The following features are seen on microscopic histopathological analysis of pleural fibroma:

  • Pleural fibromas are composed of irregularly arranged fascicles comprising of spindle cells with collagen separation.
  • They originate from submesothelial mesenchymal cells.
  • Myxoid or cystic degeneration can occur.

Location

  • Approximately 80% of pleural fibromas arise from the visceral pleura, with the remainder arising from the parietal pleura.
  • There may be a predilection towards the mid to lower zones of the chest.

Cardiac Fibroma

Microscopic Pathology

The following features are seen on microscopic histopathological analysis of cardiac fibromas:

  • Cardiac fibromas are well defined, solitary, intramyocardial lesions with smooth margins and usually large, with a mean diameter of ~5 cm and may obliterate the ventricular cavity.
  • Unlike many primary cardiac tumours, fibromas usually have no foci of cystic change, hemorrhage, or necrosis. Calcification is a common findings.

Associated Conditions

There is an increased prevalence of cardiac fibromas in Gorlin syndrome.

Location

The majority of cardiac fibromas arise in the ventricular septum and left ventricular free wall.

Cemento-ossifying Fibroma

Microscopic Pathology

The following features are seen on microscopic histopathological analysis of cemento-ossifying fibroma:

  • Cemento -ossifying tumours are composed of fibrous tissue, calcified tissue resembling bone and/or cementum.
  • The bone-like component is predominant reminiscent of woven bone and is found in more 'mature' lesions.
  • In some instances, this entity has been divided into cementifying fibroma and ossifying fibroma depending on the relative amounts of the tumor's constituent tissues.
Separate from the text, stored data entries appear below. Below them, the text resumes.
(* ===== verification/CliArchive.v ===== *)
(** Uploads of the command line client: the walk through a directory and its
    packing into a tarball (cli/subcommands/tgz.go), the source of entries that
    runs in a goroutine of its own (cli/subcommands/progress.go), and the two
    commands that upload (configs/upload.go, updates/create.go). *)
From S2P Require Import Prelude GoStrings Bytes GoPath Schema World BaseFs Crypto Encoding Models Tar Configs Updates FsHandles Tuf TufFs ApiStorage ApiUpdate Http Scopes Users Auth UiApi UiUpdates Gateway WebPages CliApi CliConfigs.

(** ** Entries *)

Inductive file_kind := ModeDir | ModeRegular | ModeOther.
#[global] Instance file_kind_eq_dec : EqDecision file_kind.
Proof. solve_decision. Defined.
Record file_info := { fi_kind : file_kind; fi_Size : Z }.
Definition info_of (n : node) : file_info :=
  match n with
  | Dir => {| fi_kind := ModeDir; fi_Size := 0 |}
  | File content _ _ => {| fi_kind := ModeRegular; fi_Size := len content |}
  end.
Record ArchiveEntry := { RealPath : string; ae_Path : string; Info : option file_info }.
(** What a skipper answers when it does not let an entry pass. *)
Inductive skip_error := SkipEntry | SkipDir | SkipFail (e : error).
Notation fileSkipper := (ArchiveEntry -> option skip_error) (only parsing).
(** What the function of [filepath.Walk] answers. *)
Inductive walk_answer := WalkOn | WalkSkipDir | WalkFail (e : error).

(** ** path/filepath.Walk *)

Section Walk.
Context {S : Type} (fn : string -> file_info -> option error -> M (S * world) walk_answer).
Definition walk_io {A} (m : IO A) : M (S * world) A := λ s, let '(r, w) := m s.2 in (r, (s.1, w)).
(** The names of a directory in their order, a walk of each. *)
Fixpoint walk_names (walk : string -> file_info -> M (S * world) walk_answer) (path : string) (names : list string) : M (S * world) walk_answer :=
  match names with
  | [] => mret WalkOn
  | name :: names' =>
      let filename := filepath_Join [path; name] in
      info ← try (walk_io (os_Stat filename));
      match info with
      | Err err =>
          r ← fn filename {| fi_kind := ModeOther; fi_Size := 0 |} (Some err);
          match r with WalkFail e => mret (WalkFail e) | _ => walk_names walk path names' end
      | Ok n =>
          r ← walk filename (info_of n);
          match r with
          | WalkOn => walk_names walk path names'
          | WalkSkipDir => if bool_decide (fi_kind (info_of n) = ModeDir) then walk_names walk path names' else mret WalkSkipDir
          | WalkFail e => mret (WalkFail e)
          end
      end
  end.
Fixpoint walk (fuel : nat) (path : string) (info : file_info) : M (S * world) walk_answer :=
  match fuel with
  | O => mret (WalkFail (ErrMsg "out of fuel"))
  | Datatypes.S fuel' =>
      if negb (bool_decide (fi_kind info = ModeDir)) then fn path info None else
      names ← try (walk_io (os_ReadDir path));
      match names with
      | Err err => fn path info (Some err)
      | Ok names =>
          r ← fn path info None;
          match r with
          | WalkOn => walk_names (walk fuel') path names
          | _ => mret r
          end
      end
  end.
(** The depth of a tree is less than the length of its longest path. *)
Definition walk_fuel (w : world) : nat := Datatypes.S (list_max (String.length <$> (map_to_list (fs w)).*1)).
Definition filepath_Walk (root : string) : M (S * world) (option error) := λ s,
  (info ← try (walk_io (os_Stat root));
   r ← match info with
       | Err err => fn root {| fi_kind := ModeOther; fi_Size := 0 |} (Some err)
       | Ok n => walk (walk_fuel s.2) root (info_of n)
       end;
   mret (match r with WalkFail e => Some e | _ => None end)) s.
End Walk.

(** ** ArchiveSourcer *)

Fixpoint run_skippers (skipper : list fileSkipper) (entry : ArchiveEntry) : option skip_error :=
  match skipper with
  | [] => None
  | skip :: skipper' => match skip entry with Some e => Some e | None => run_skippers skipper' entry end
  end.
(** The function of the walk; an entry that passes is handed out. *)
Definition source_entry (dir : string) (skipper : list fileSkipper) (path : string) (info : file_info) (err : option error)
  : M (list ArchiveEntry * world) walk_answer :=
  match err with
  | Some e => mret (WalkFail e)
  | None =>
      match filepath_Rel dir path with
      | Err e => mret (WalkFail e)
      | Ok rel =>
          if String.eqb rel "." then mret WalkOn else
          let entry := {| RealPath := path; ae_Path := rel; Info := Some info |} in
          match run_skippers skipper entry with
          | Some SkipEntry => mret WalkOn
          | Some SkipDir => mret WalkSkipDir
          | Some (SkipFail e) => mret (WalkFail e)
          | None => modify (λ s, (s.1 ++ [entry], s.2));; mret WalkOn
          end
      end
  end.
(** The entries handed out, and the error that ends them. *)
Definition ArchiveSourcer (dir : string) (skipper : list fileSkipper) : IO (list ArchiveEntry * option error) := λ w,
  let '(r, s) := filepath_Walk (source_entry dir skipper) dir ([], w) in
  (Ok (s.1, match r with Ok e => e | Err e => Some e end), s.2).

Definition EnsureInfo (entry : ArchiveEntry) : IO file_info :=
  match Info entry with
  | Some info => mret info
  | None => wrap ("failed to stat '" +:+ ae_Path entry +:+ "'") (n ← os_Stat (RealPath entry); mret (info_of n))
  end.

(** ** TarStream *)

(** A tar writer: the entries complete so far, and the one being written with the
    bytes it still needs; [tw_open] counts the files left open: each is closed
    only when the whole stream has been written. *)
Record tar_writer := { tw_items : list tar_item; tw_missing : Z; tw_open : Z }.
Definition new_writer : tar_writer := {| tw_items := []; tw_missing := 0; tw_open := 0 |}.
Definition tar_flush (tw : tar_writer) : result unit :=
  if 0 <? tw_missing tw then Err (ErrMsg ("archive/tar: missed writing " +:+ Itoa (tw_missing tw) +:+ " bytes")) else Ok tt.
Definition kind_flag (k : file_kind) : typeflag := match k with ModeDir => TypeDir | ModeRegular => TypeReg | ModeOther => TypeOther end.
Definition WriteHeader (hdr : TarHeader) (tw : tar_writer) : result tar_writer :=
  _ ← tar_flush tw;
  Ok {| tw_items := tw_items tw ++ [{| it_hdr := hdr; it_data := ""; it_data_err := None |}];
        tw_missing := h_Size hdr; tw_open := tw_open tw |}.
(** [io.Copy] into the entry: no more than its size. *)
Definition set_last {A} (f : A -> A) (l : list A) : list A :=
  match last l with Some x => removelast l ++ [f x] | None => l end.
Definition write_data (data : string) (tw : tar_writer) : result unit * tar_writer :=
  let n := Z.min (len data) (tw_missing tw) in
  let data' := str_take (Z.to_nat n) data in
  ((if tw_missing tw <? len data then Err (ErrMsg "archive/tar: write too long") else Ok tt),
   {| tw_items := set_last (λ it, {| it_hdr := it_hdr it; it_data := it_data it +:+ data'; it_data_err := None |}) (tw_items tw);
      tw_missing := tw_missing tw - n; tw_open := tw_open tw |}).
Definition opened (tw : tar_writer) : tar_writer :=
  {| tw_items := tw_items tw; tw_missing := tw_missing tw; tw_open := tw_open tw + 1 |}.
(** One turn of the loop: the writer after it, and the error that breaks it. *)
Definition tar_entry (entry : ArchiveEntry) (tw : tar_writer) : IO (tar_writer * option error) :=
  info ← try (EnsureInfo entry);
  match info with
  | Err e => mret (tw, Some e)
  | Ok info =>
      let size := if bool_decide (fi_kind info = ModeRegular) then fi_Size info else 0 in
      match WriteHeader {| h_Name := ae_Path entry; h_Typeflag := kind_flag (fi_kind info); h_Size := size |} tw with
      | Err e => mret (tw, Some (ErrWrap ("failed to write tar header for '" +:+ ae_Path entry +:+ "'") e))
      | Ok tw =>
          if bool_decide (fi_kind info = ModeDir) then mret (tw, None) else
          fd ← try (os_Stat (RealPath entry));
          match fd with
          | Err e => mret (tw, Some (ErrWrap ("failed to open '" +:+ ae_Path entry +:+ "'") e))
          | Ok _ =>
              let tw := opened tw in
              data ← try (os_ReadFile (RealPath entry));
              let '(written, tw) := write_data (match data with Ok d => d | Err _ => "" end) tw in
              mret (tw, match data, written with
                        | Err e, _ | Ok _, Err e => Some (ErrWrap ("failed to write '" +:+ ae_Path entry +:+ "' to tar") e)
                        | Ok _, Ok _ => None
                        end)
          end
      end
  end.
Fixpoint tar_entries (entries : list ArchiveEntry) (tw : tar_writer) : IO (tar_writer * option error) :=
  match entries with
  | [] => mret (tw, None)
  | entry :: entries' =>
      r ← tar_entry entry tw;
      match r.2 with Some e => mret (r.1, Some e) | None => tar_entries entries' r.1 end
  end.
(** The items written and the error; closing the writer reports missing bytes. *)
Definition TarStream (source : list ArchiveEntry * option error) : IO (list tar_item * option error) :=
  r ← tar_entries source.1 new_writer;
  let err := match r.2 with Some e => Some e | None => source.2 end in
  mret (tw_items r.1, match err with
                      | Some e => Some e
                      | None => match tar_flush r.1 with Err e => Some e | Ok _ => None end
                      end).

(** archive/tar and compress/gzip: the bytes of a complete archive, and of what
    was written before an error. *)
Class TgzCodec := {
  tgz_bytes : list tar_item -> string;
  tgz_partial : list tar_item -> string;
  gz_bytes : string -> string
}.
(** [GzipStream]: the error of the source is what the reader of the pipe gets in
    the place of an end of file. *)
Definition GzipTar `{TgzCodec} (written : list tar_item * option error) : stream :=
  match written with
  | (items, None) => (tgz_bytes items, None)
  | (items, Some e) => (tgz_partial items, Some e)
  end.

(** ** The commands *)

(** Only the directories that an update is stored under. *)
Definition allowedUpdateDirs (entry : ArchiveEntry) : option skip_error :=
  let top := match Cut (ae_Path entry) "/" with Some (top, _) => top | None => ae_Path entry end in
  if bool_decide (top ∈ [UpdatesAppsDir; UpdatesOstreeDir; UpdatesTufDir]) then None
  else match Info entry with
       | Some info => if bool_decide (fi_kind info = ModeDir) then Some SkipDir else Some SkipEntry
       | None => Some SkipEntry
       end.
Definition denyNonRegular (entry : ArchiveEntry) : option skip_error :=
  match Info entry with
  | Some info =>
      if bool_decide (fi_kind info = ModeDir) || bool_decide (fi_kind info = ModeRegular) then None
      else Some (SkipFail (ErrMsg ("only regular files and directories are allowed for configs, but '" +:+ ae_Path entry +:+ "' is neither")))
  | None => None
  end.

(** The flags of an upload: the apps are [name=sha256] pairs. *)
Fixpoint parse_apps (pairs : list string) (apps : gmap string string) : result (gmap string string) :=
  match pairs with
  | [] => Ok apps
  | p :: rest =>
      let bad := Err (ErrMsg ("invalid --apps value '" +:+ p +:+ "', expected name=sha256")) in
      match Cut p "=" with
      | None => bad
      | Some (name, hash) =>
          if String.eqb (TrimSpace name) "" then bad else parse_apps rest (<[TrimSpace name := TrimSpace hash]> apps)
      end
  end.
Definition createOptions (version : Z) (name hardwareId ostreeHash : string) (apps : list string) : result CreateUpdateOptions :=
  apps ← parse_apps apps ∅;
  Ok {| cu_Version := version; cu_HardwareId := hardwareId; cu_Name := name; cu_OstreeHash := ostreeHash; cu_Apps := apps |}.

Section Uploads.
Context `{Network R, TgzCodec}.
Context (a : Api).

(** The directory that is uploaded, and its tarball as a stream. *)
Definition check_dir (path : string) : IO unit :=
  stat ← wrap ("failed to stat directory '" +:+ path +:+ "'") (os_Stat (Clean path));
  match stat with
  | Dir => mret tt
  | File _ _ _ => fail (ErrMsg ("a '" +:+ path +:+ "' is neither a directory nor a symlink to a directory"))
  end.
Definition archive_stream (path : string) (skipper : list fileSkipper) : IO stream :=
  source ← ArchiveSourcer (Clean path) skipper;
  written ← TarStream source;
  mret (GzipTar written).
(** A tarball that is there already; a raw one is compressed on the way. *)
Definition file_stream (path : string) : IO stream :=
  let ext := filepath_Ext path in
  isGzip ← (if String.eqb ext ".tar" then mret false
            else if String.eqb ext ".tar.gz" || String.eqb ext ".tgz" then mret true
            else fail (ErrMsg ("supported file types are '.tar, .tar.gz, .tgz', but '" +:+ ext +:+ "' given")));
  stat ← wrap ("failed to read file '" +:+ path +:+ "'") (os_Stat (Clean path));
  match stat with
  | Dir => fail (ErrMsg ("a '" +:+ path +:+ "' is neither a regular file nor a symlink to a regular file"))
  | File _ _ _ =>
      data ← try (os_ReadFile (Clean path));
      mret (match data with
            | Ok data => (if isGzip : bool then data else gz_bytes data, None)
            | Err e => ("", Some e)
            end)
  end.
(** Uploads without the progress that is displayed meanwhile. *)
Definition uploadConfigs (path : string) (isDir : bool) : C R unit :=
  st ← on_host (if isDir then check_dir path;; archive_stream path [denyNonRegular] else file_stream path);
  Configs_Upload a st tgz_headers.
Definition createUpdate (tag updateName path : string) (opts : CreateUpdateOptions) : C R unit :=
  on_host (check_dir path);;
  (if String.eqb (cu_HardwareId opts) "" || String.eqb (cu_OstreeHash opts) "" then
     repo ← try (on_host (os_Stat (filepath_Join [path; "ostree_repo"])));
     match repo with
     | Err _ => fail (ErrMsg "hardware-id and ostree-hash must be specified when uploading an update without an `ostree_repo` directory")
     | Ok _ => mret tt
     end
   else mret tt);;
  st ← on_host (archive_stream path [allowedUpdateDirs]);
  Updates_CreateUpdate a tag updateName opts st.
End Uploads.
However, in majority of cases both features are present, warranting the generic term cemento-ossifying fibromas.

Pathogenesis

  • Cemento-ossifying tumors are thought to arise from the periodontal ligament, accounting for the usual vicinity to teeth.

Renal Medullary Fibroma

Gross pathology

On gross pathology, small, and white well circumscribed nodule in medulla typically less than 3mm are characteristic findings of renal medullary fibroma.

Microscopic Pathology

The following features are seen on microscopic histopathological analysis of renal medullary fibroma:

  • Small polygonal/stellate cells
  • Abundant loose/myxoid stroma
  • Entrapped renal tubules may be present

Ameloblastic Fibroma

Microscopic Pathology

The following features are seen on microscopic histopathological analysis of ameloblastic fibroma:

  • Palisaded nuclei
  • Fibrous stroma

Desmoplastic Fibroblastoma (Collagenous Fibroma)

Location

Classically found in the shoulder region.

Microscopic Pathology

The following features are seen on microscopic histopathological analysis of desmoplastic fibroblastoma:

  • Spindle cells or stellate cells without nuclear atypia
  • Acellular stroma with abundant collagen
  • Myxoid areas may be present
  • Mitoses is rare

Immunohistochemistry

The following findings are noted on immunohistochemistry of desmoplastic fibroblastoma:

  • Beta-catenin -ve
    • Positive in desmoid-type fibromatosis
  • Desmin negative
  • S-100 negative
  • CD34 negative
  • MSA positive
  • Alpha-SMA positive

Pathogenesis

  • FOSL1 gene is involved in the pathogenesis of desmoplastic fibroblastoma, llq12 breakpoint described as being characteristic.